В Хабаровске, конечно, весны еще нет, рано: весну оттесняют от города свирепые мартовские ветры, но скоро они ослабнут, и тогда земля там оттает, на полянах зазеленеет трава, проклюнутся мелкие бледные цветы, наполнят души людей благодарностью и печалью. И одновременно неверием – неужели им удалось пережить еще один год и уцелеть?

Если в Хабаровске весны еще нет, то на Кавказе, в родном краю Калмыкова, она точно есть – звенит, гремит бурными ручьями, потоками, способными снести не только хлипкую саклю, но и большой дом, прочно вросший крепкими корнями в землю, поляны покрыты цветами, а воздух насыщен крепким влажным духом, от которого кружится голова.

– Пошли, – глухо произнес Калмыков, обращаясь к конвоирам, и, пошатываясь, двинулся дальше – он боялся, что на глазах у него вновь выступят слезы.

Из Фугдина в Гирин шли пешком – Калмыкову не предоставили даже подводу, не посчитались с его генеральским чином, и атаман бил ноги о дорожные камни, как простой солдат. Сапоги его, казавшиеся такими прочными, стали разлезаться уже на середине пути. Хорошо, что один из конвоиров сумел достать где-то кусок веревки, сплетенной их прочного сизаля, и атаман, располовинив его, перевязал драные сапоги.

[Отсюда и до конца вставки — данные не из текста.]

Lemma charge_bounds b r : 0 <= r -> 0 <= snd (charge_support_constraint b r) <= r.
Proof.
  intros Hr. unfold charge_support_constraint. destruct (Z.eqb_spec r 0); [simpl; lia|]. assert (Hn : 0 <= r - 1) by lia.
  enough (H : forall words r, 0 <= r -> 0 <= snd (charge_words words r) <= r) by (specialize (H (visit_exprs (NBool b)) (r - 1) Hn); lia).
  clear. intros words. induction words as [|w words IH]; intros r Hr; simpl; [lia|]. destruct (Z.eqb_spec r 0); [simpl; lia|].
  specialize (IH (r - 1) ltac:(lia)). lia.
Qed.
Lemma pass_extends defaults cs changed m r : extends m r (support_pass defaults cs changed m r).
Proof.
  revert changed m r. induction cs as [|b cs IH]; intros changed m r; [apply extends_here|]. simpl. pose proof (charge_bounds b r) as Hc.
  destruct (charge_support_constraint b r) as [[] r1]; simpl in *; [|by split]. destruct (eval_model_if_complete_bool m b) as [[[]|]|].
  - by eapply extends_trans.
  - by split.
  - pose proof (support_bool_adds b false defaults m) as Ha. destruct (complete_support_bool b false defaults m) as [c m1]. by eapply extends_trans.
  - by split.
Qed.
Lemma all_true_bounds cs m r : 0 <= r -> 0 <= snd (all_true cs m r) <= r.
Proof.
  revert r. induction cs as [|b cs IH]; intros r Hr; simpl; [lia|]. pose proof (charge_bounds b r Hr) as Hc.
  destruct (charge_support_constraint b r) as [p r1]. simpl in Hc. destruct (p && eval_true m b); [|done]. specialize (IH r1 ltac:(lia)). lia.
Qed.
Lemma support_extends cs m r : extends m r (complete_fallback_support_model cs m r).
Proof.
  unfold complete_fallback_support_model. generalize (length cs). intros n. revert m r.
  assert (Hfin : forall m r, extends m r (let '(ok, r) := all_true cs m r in (ok, m, r))).
  { intros m r. pose proof (all_true_bounds cs m r) as H. by destruct (all_true cs m r). }
  induction n as [|n IH]; intros m r; simpl; [apply Hfin|].
  pose proof (pass_extends false cs false m r) as [H1 H2]. unfold complete_support_constraints_once.
  destruct (support_pass false cs false m r) as [[[[]|] m1] r1]; simpl in *; [by eapply extends_trans| |by split].
  pose proof (pass_extends true cs false m1 r1) as [H3 H4].
  destruct (support_pass true cs false m1 r1) as [[[[]|] m2] r2]; simpl in *.
  - eapply extends_trans; [exact H1|exact H2|]. by eapply extends_trans.
  - eapply extends_trans; [exact H1|exact H2|]. by eapply extends_trans.
  - by apply (extends_trans m r m1 r1).
Qed.
Lemma propagate_extends cs m r : extends m r (propagate_fallback_support_constraints cs m r).
Proof.
  unfold propagate_fallback_support_constraints. generalize (length cs). intros n. revert m r. induction n as [|n IH]; intros m r; simpl; [apply extends_here|].
  pose proof (pass_extends false cs false m r) as [H1 H2]. unfold complete_support_constraints_once.
  destruct (support_pass false cs false m r) as [[[[]|] m1] r1]; simpl in *; [by eapply extends_trans|by split|by split].
Qed.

Идти было все тяжелее и тяжелее.

– Когда же будет Гирин? – спрашивал он у китайцев, и офицер, командовавший этим переходом, отвечал, по-лягушачьи смешно шлепая тонкими губами:

– Скоро!

Дорога медленно уползала назад. Весна уже окончательно вступила в свои права, от земли поднимался пар, и однажды утром, после ночевки около какого-то небольшого озерца, в котором громко лопались пузыри, рождали в душе тревогу, атаман неожиданно услышал пение жаворонка.

Тот висел в небе и самозабвенно, сладко пел. Калмыков почувствовал, как ему что-то сдавило горло: пение жаворонка он уже не слышал, кажется, тысячу лет, да и на Дальнем Востоке жаворонки, кажется, не водятся!.. Впрочем, Калмыков никогда не задавался этим вопросом. Он помял пальцами горло и потер глаза.

Как же забралась в эти края крохотная птичка, сколько тысяч километров одолела, чтобы ублажить слух несчастного атамана? Он вновь потер пальцами повлажневшие глаза, невольно отметил, что в душе его, видать, что-то сдвинулось, ослабло, раз на глазах появляются слезы. Не дай бог, если эта слабость останется на всю жизнь… Слабым Калмыкову быть нельзя – сомнут.

А жаворонок продолжал петь-заливаться, звать к себе подругу, и звонкая беззаботная песня его оставляла в сердце атамана незаживающие раны.